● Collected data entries

(** * Kibana fragments: Go language-server launcher, expression render
    handler and the SIEM events-over-time query builder.

    Shallow embedding of
      - x-pack/legacy/plugins/code/server/lsp/go_launcher.ts
      - the expression render handler (ExpressionRenderHandler)
      - the events-over-time query builder (buildEventsOverTimeQuery)
      - the reducer and the datafeed switch of the SIEM ML popover
      - the plugin dependencies, shutdown and schema registration of the
        core server
    followed by the properties proved about them. *)

From Stdlib Require Import ZArith Ascii.
From stdpp Require Import base strings gmap list sorting pretty.

Set Warnings "-register-all".

Local Open Scope string_scope.
Local Open Scope Z_scope.
Local Open Scope list_scope.

(* ===================================================================== *)
(** ** JavaScript values, errors and completions                          *)
(* ===================================================================== *)

Module Js.

(** [new Error(message)]. *)
Inductive JsError : Type :=
| Error (message : string).

(** Outcome of evaluating a statement list: a value, or a [throw]
    (for an [async] function: a promise resolved, or rejected). *)
Inductive Completion (A : Type) : Type :=
| Normal (a : A)
| Throw (e : JsError).
Arguments Normal {A} a.
Arguments Throw {A} e.

Definition is_throw {A} (c : Completion A) : bool :=
  match c with Normal _ => false | Throw _ => true end.

(** The fragment of JavaScript values that the modelled functions touch.
    Numbers are the integer-valued ones; objects keep their properties in
    insertion order. *)
Inductive Value : Type :=
| VUndefined
| VNull
| VBool (b : bool)
| VNum (n : Z)
| VStr (s : string)
| VArr (items : list Value)
| VObj (props : list (string * Value)).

● Exercise prompt
Output the records in full. Keep every character as it is.

● Exercise output
(** * Kibana fragments: Go language-server launcher, expression render
    handler and the SIEM events-over-time query builder.

    Shallow embedding of
      - x-pack/legacy/plugins/code/server/lsp/go_launcher.ts
      - the expression render handler (ExpressionRenderHandler)
      - the events-over-time query builder (buildEventsOverTimeQuery)
      - the reducer and the datafeed switch of the SIEM ML popover
      - the plugin dependencies, shutdown and schema registration of the
        core server
    followed by the properties proved about them. *)

From Stdlib Require Import ZArith Ascii.
From stdpp Require Import base strings gmap list sorting pretty.

Set Warnings "-register-all".

Local Open Scope string_scope.
Local Open Scope Z_scope.
Local Open Scope list_scope.

(* ===================================================================== *)
(** ** JavaScript values, errors and completions                          *)
(* ===================================================================== *)

Module Js.

(** [new Error(message)]. *)
Inductive JsError : Type :=
| Error (message : string).

(** Outcome of evaluating a statement list: a value, or a [throw]
    (for an [async] function: a promise resolved, or rejected). *)
Inductive Completion (A : Type) : Type :=
| Normal (a : A)
| Throw (e : JsError).
Arguments Normal {A} a.
Arguments Throw {A} e.

Definition is_throw {A} (c : Completion A) : bool :=
  match c with Normal _ => false | Throw _ => true end.

(** The fragment of JavaScript values that the modelled functions touch.
    Numbers are the integer-valued ones; objects keep their properties in
    insertion order. *)
Inductive Value : Type :=
| VUndefined
| VNull
| VBool (b : bool)
| VNum (n : Z)
| VStr (s : string)
| VArr (items : list Value)
| VObj (props : list (string * Value)).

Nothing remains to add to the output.